*Records shown*
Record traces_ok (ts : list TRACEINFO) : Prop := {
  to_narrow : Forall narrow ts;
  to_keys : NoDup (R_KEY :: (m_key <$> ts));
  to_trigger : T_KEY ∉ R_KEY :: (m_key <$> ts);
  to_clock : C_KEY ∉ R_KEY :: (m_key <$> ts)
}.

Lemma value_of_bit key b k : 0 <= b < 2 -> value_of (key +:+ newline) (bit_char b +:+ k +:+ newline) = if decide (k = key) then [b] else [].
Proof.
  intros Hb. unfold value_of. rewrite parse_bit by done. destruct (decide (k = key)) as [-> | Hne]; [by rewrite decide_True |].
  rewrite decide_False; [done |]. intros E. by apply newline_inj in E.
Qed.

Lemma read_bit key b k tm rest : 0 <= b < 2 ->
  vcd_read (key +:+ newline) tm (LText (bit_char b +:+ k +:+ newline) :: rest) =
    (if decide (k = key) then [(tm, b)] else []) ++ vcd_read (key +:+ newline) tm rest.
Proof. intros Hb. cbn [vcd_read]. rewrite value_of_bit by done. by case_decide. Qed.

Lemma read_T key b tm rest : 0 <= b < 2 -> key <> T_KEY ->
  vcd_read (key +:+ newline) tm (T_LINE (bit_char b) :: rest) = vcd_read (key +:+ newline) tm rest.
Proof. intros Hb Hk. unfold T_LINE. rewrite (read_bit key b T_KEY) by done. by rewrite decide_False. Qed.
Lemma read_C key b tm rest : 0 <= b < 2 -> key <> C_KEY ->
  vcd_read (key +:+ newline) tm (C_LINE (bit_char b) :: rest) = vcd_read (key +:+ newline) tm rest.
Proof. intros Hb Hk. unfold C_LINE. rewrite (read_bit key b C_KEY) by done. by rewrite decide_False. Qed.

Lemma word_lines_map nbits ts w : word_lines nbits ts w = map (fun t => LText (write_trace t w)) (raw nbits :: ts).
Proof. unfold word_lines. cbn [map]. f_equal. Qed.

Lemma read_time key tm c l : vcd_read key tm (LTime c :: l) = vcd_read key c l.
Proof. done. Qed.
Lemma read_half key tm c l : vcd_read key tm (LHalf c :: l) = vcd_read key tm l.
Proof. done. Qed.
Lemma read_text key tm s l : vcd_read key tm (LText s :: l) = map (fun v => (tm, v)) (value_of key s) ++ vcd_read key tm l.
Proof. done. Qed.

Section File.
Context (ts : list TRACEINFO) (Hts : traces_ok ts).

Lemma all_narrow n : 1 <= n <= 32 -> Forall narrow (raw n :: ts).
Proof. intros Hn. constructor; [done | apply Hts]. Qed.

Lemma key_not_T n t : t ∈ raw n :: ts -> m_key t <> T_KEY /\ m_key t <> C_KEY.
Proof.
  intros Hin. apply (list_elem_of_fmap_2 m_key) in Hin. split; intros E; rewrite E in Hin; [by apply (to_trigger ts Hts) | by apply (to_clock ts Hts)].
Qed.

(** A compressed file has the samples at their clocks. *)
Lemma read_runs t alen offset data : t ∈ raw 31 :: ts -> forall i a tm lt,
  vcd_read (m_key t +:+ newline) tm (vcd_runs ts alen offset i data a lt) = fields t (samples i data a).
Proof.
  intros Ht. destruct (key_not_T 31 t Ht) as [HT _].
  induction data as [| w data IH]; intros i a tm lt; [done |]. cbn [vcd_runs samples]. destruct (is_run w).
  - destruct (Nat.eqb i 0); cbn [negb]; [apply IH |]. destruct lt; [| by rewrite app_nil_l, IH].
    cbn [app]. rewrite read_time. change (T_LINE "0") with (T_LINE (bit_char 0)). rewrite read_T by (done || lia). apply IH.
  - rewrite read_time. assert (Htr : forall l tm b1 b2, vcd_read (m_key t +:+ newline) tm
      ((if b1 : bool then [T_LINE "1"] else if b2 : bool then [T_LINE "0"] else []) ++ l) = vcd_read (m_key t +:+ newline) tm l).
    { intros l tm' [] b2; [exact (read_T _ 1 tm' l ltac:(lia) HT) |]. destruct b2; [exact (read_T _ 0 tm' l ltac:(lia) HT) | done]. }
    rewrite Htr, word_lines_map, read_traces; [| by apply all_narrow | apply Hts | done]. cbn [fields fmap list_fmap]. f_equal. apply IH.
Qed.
...
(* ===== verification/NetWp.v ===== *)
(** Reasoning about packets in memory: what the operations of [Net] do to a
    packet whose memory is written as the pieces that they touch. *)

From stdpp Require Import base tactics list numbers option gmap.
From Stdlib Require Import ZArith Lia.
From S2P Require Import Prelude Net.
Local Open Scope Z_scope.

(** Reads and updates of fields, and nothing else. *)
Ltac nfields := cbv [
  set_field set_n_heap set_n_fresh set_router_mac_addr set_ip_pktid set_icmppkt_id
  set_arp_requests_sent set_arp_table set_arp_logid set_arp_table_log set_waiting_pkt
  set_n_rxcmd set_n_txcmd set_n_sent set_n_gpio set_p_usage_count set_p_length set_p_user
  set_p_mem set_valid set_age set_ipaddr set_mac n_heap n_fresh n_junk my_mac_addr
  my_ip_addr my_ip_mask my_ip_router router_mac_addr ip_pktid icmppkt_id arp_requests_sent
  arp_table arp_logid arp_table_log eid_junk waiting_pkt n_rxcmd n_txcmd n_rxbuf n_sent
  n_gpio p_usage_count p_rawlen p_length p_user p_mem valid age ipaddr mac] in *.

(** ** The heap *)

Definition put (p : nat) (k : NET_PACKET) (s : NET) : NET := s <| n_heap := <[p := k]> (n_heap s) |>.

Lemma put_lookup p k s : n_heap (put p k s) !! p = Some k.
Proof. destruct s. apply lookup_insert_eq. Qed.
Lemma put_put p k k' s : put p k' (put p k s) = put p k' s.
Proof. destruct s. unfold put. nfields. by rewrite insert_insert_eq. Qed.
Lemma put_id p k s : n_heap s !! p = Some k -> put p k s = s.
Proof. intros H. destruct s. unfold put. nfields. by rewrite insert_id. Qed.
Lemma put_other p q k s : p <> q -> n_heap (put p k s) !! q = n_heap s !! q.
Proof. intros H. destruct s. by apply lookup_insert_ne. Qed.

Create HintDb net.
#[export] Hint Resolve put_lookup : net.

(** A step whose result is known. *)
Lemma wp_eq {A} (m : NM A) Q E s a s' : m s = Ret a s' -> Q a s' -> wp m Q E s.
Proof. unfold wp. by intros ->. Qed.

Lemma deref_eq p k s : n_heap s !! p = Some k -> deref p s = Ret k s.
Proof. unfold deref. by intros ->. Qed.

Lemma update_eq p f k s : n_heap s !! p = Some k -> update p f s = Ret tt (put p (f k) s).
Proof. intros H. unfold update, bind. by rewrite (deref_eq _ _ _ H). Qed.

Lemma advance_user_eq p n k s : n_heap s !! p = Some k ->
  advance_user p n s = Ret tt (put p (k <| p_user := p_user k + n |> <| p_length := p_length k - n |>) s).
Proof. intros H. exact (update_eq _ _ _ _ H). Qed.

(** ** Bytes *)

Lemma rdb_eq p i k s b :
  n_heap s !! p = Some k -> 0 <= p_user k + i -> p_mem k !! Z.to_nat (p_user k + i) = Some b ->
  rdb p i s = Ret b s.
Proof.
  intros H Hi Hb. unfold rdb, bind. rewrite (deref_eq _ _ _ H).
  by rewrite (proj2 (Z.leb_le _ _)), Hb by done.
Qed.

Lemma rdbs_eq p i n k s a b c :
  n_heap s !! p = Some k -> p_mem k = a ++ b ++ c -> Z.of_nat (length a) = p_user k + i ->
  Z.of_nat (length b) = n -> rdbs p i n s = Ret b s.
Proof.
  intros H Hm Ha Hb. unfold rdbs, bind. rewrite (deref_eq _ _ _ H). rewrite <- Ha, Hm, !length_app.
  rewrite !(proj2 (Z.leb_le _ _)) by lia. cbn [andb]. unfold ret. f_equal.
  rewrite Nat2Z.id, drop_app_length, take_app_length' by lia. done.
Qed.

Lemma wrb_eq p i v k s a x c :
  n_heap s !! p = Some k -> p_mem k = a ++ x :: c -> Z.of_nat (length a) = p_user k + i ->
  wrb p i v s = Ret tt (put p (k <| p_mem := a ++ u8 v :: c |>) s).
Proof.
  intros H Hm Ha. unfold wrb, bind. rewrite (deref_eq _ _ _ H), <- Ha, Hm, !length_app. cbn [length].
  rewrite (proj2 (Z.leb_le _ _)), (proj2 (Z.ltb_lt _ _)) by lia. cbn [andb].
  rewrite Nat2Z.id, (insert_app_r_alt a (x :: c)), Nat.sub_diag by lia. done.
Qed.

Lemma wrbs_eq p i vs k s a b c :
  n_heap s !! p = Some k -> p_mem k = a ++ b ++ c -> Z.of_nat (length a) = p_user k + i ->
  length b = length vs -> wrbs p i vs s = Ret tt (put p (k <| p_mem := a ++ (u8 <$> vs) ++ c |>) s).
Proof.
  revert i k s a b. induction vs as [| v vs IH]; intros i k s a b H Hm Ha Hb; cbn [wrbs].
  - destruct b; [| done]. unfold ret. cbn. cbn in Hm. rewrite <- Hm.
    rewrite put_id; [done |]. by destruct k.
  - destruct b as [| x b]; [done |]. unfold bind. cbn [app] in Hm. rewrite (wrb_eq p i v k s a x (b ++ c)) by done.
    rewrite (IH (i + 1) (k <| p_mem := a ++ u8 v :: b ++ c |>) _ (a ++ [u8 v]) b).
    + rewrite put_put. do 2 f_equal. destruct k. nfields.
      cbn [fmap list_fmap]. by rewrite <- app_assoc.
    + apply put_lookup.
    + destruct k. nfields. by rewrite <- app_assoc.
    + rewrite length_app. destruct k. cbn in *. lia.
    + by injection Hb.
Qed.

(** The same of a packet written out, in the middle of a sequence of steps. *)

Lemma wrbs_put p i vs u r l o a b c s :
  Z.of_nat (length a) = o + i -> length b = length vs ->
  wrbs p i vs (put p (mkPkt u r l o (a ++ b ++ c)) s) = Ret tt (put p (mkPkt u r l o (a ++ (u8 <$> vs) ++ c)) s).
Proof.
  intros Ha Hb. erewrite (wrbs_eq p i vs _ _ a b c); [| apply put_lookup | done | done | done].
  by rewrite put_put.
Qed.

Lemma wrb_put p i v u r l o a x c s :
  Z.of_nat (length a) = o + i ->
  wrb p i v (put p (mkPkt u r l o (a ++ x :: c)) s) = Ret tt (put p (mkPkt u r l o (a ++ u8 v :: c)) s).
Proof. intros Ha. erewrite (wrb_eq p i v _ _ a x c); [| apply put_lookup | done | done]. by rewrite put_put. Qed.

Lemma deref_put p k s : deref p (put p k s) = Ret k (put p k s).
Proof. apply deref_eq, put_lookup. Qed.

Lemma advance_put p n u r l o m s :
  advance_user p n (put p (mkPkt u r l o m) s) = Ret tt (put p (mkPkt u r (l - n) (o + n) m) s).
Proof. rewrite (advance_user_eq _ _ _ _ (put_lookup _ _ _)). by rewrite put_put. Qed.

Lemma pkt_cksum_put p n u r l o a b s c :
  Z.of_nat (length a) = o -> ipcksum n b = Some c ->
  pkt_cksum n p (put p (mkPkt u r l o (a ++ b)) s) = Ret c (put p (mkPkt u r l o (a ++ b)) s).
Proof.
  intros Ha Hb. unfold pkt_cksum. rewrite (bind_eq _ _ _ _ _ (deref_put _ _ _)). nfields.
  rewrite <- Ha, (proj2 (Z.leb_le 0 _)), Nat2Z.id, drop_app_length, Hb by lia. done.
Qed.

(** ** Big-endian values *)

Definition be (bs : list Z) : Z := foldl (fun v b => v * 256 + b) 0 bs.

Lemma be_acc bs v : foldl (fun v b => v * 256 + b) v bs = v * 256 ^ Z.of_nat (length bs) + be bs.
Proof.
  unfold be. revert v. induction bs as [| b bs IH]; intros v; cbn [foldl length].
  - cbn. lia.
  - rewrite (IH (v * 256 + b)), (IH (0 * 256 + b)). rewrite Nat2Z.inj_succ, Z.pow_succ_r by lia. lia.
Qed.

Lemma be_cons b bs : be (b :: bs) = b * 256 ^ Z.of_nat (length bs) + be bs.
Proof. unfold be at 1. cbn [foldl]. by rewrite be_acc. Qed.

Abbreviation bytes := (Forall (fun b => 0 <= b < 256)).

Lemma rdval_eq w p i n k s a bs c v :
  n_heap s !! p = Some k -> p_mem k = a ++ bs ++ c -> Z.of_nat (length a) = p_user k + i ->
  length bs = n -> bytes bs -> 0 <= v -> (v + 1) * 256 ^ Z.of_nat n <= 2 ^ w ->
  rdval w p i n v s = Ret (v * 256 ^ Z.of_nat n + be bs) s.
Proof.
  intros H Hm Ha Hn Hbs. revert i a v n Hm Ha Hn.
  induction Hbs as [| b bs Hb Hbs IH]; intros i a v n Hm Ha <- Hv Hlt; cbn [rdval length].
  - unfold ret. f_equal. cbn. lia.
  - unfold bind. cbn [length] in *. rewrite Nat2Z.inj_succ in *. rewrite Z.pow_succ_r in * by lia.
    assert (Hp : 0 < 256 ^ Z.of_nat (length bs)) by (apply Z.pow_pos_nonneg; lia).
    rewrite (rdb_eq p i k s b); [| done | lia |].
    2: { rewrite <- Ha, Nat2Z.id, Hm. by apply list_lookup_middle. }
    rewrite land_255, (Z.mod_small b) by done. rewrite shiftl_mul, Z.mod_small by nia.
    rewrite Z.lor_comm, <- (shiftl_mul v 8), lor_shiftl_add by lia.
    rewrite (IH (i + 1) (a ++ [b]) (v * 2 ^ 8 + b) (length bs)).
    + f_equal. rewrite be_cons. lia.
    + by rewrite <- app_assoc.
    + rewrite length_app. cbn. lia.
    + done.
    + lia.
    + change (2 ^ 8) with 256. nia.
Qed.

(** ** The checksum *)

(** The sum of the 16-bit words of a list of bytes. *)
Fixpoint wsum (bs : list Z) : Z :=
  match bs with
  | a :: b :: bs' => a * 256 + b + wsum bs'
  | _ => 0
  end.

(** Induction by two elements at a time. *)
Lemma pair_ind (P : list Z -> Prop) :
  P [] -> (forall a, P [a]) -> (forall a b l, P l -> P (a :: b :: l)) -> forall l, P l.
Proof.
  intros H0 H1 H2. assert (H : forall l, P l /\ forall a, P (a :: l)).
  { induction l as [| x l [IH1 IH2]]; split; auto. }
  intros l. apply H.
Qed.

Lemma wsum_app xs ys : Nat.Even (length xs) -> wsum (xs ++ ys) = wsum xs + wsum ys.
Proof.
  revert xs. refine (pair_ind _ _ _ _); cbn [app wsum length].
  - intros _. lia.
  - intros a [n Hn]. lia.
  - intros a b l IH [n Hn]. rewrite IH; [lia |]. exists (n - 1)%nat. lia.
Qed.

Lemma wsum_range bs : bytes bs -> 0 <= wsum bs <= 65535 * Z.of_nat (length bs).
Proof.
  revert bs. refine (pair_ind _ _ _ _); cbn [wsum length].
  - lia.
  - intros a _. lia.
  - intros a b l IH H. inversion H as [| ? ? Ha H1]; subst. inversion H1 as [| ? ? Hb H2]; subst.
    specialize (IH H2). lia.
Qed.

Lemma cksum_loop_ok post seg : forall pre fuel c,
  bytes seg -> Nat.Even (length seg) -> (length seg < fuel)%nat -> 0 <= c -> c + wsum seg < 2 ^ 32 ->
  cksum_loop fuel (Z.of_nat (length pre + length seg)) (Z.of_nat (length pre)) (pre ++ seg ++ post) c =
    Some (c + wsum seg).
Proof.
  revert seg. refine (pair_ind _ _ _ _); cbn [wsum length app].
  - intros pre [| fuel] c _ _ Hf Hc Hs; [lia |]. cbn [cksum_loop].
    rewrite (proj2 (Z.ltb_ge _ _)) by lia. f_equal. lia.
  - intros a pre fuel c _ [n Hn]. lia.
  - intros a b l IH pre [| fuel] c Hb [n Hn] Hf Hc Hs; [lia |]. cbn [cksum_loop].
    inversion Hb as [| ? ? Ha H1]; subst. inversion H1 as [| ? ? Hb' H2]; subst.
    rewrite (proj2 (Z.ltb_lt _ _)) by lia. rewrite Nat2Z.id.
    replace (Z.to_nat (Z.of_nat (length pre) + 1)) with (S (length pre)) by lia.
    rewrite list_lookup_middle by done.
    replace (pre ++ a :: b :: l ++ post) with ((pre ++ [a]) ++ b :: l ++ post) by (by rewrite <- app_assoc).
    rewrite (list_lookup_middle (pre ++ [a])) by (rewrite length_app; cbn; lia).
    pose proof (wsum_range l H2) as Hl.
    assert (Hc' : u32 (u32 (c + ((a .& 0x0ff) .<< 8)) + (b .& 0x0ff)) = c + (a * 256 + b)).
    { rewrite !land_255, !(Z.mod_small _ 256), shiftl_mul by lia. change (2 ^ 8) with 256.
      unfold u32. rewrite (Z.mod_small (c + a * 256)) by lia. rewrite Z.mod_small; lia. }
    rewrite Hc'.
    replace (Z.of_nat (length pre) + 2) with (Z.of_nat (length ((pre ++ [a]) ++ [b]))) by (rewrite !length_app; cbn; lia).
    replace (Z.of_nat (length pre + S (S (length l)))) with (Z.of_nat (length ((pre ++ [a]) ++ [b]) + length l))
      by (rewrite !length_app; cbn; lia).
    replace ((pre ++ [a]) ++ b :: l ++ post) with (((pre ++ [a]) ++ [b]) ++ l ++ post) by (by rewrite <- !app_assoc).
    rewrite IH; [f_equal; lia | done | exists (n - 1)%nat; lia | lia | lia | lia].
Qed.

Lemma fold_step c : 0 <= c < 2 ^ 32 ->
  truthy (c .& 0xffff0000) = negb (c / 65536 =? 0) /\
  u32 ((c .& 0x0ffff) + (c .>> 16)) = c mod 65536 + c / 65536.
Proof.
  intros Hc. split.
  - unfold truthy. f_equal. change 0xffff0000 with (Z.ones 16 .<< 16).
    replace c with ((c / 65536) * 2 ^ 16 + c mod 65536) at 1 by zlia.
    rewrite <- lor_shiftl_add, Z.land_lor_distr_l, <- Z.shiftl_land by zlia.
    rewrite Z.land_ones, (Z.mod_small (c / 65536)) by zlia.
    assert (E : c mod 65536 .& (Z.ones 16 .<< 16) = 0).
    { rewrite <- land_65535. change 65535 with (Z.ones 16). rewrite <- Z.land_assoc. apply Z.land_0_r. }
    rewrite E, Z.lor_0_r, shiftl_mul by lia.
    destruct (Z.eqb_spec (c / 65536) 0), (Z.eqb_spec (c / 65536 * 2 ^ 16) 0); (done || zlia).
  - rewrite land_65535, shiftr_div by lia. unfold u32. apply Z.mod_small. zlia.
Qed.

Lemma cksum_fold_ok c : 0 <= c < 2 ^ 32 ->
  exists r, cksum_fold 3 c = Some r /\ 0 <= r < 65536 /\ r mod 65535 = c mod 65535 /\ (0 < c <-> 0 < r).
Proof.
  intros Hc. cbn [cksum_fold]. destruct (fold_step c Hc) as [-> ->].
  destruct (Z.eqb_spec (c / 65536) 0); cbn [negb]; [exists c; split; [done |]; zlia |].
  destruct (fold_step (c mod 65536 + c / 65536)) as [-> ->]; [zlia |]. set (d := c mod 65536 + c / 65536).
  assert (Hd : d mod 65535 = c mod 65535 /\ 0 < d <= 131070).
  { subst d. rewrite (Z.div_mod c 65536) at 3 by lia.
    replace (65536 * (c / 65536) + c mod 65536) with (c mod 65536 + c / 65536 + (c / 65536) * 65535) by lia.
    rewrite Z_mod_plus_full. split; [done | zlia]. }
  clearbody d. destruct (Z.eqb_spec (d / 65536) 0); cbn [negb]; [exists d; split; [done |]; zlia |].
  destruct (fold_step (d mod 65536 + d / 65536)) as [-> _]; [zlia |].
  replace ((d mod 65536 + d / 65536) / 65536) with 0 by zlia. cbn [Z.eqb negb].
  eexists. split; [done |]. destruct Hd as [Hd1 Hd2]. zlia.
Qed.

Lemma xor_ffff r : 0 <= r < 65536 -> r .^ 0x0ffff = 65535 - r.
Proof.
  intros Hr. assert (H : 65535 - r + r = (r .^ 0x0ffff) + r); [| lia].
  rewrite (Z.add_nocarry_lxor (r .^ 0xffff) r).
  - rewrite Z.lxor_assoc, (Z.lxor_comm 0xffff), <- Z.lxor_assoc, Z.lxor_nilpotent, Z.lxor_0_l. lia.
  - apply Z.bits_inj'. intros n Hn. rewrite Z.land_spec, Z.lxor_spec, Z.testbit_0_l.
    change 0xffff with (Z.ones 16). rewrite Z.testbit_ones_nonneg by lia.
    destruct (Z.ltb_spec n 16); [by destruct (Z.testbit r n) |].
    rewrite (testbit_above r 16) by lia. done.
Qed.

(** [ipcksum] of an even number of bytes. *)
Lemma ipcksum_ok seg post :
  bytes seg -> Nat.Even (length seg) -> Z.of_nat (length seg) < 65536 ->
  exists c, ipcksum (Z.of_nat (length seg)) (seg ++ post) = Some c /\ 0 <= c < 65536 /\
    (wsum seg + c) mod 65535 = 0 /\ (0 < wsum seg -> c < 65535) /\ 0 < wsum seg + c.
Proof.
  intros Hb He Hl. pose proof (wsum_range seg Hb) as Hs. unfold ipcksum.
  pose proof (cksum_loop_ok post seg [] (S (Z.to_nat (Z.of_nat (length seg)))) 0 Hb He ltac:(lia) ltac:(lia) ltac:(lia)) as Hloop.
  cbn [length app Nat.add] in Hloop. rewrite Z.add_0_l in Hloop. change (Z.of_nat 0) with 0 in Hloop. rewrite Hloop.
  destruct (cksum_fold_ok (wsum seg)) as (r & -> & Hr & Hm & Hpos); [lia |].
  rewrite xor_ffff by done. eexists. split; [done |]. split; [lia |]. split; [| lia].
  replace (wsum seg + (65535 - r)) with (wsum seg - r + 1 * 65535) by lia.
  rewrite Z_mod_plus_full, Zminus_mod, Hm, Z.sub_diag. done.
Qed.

*Task goal*
When the line with "- unfold ret. f_equal. cbn. lia." is reached in the data above, begin copying, and stop after the line with "Lemma pair_ind (P"; copy each line exactly, both ends included.

*Output*
  - unfold ret. f_equal. cbn. lia.
  - unfold bind. cbn [length] in *. rewrite Nat2Z.inj_succ in *. rewrite Z.pow_succ_r in * by lia.
    assert (Hp : 0 < 256 ^ Z.of_nat (length bs)) by (apply Z.pow_pos_nonneg; lia).
    rewrite (rdb_eq p i k s b); [| done | lia |].
    2: { rewrite <- Ha, Nat2Z.id, Hm. by apply list_lookup_middle. }
    rewrite land_255, (Z.mod_small b) by done. rewrite shiftl_mul, Z.mod_small by nia.
    rewrite Z.lor_comm, <- (shiftl_mul v 8), lor_shiftl_add by lia.
    rewrite (IH (i + 1) (a ++ [b]) (v * 2 ^ 8 + b) (length bs)).
    + f_equal. rewrite be_cons. lia.
    + by rewrite <- app_assoc.
    + rewrite length_app. cbn. lia.
    + done.
    + lia.
    + change (2 ^ 8) with 256. nia.
Qed.

(** ** The checksum *)

(** The sum of the 16-bit words of a list of bytes. *)
Fixpoint wsum (bs : list Z) : Z :=
  match bs with
  | a :: b :: bs' => a * 256 + b + wsum bs'
  | _ => 0
  end.

(** Induction by two elements at a time. *)
Lemma pair_ind (P : list Z -> Prop) :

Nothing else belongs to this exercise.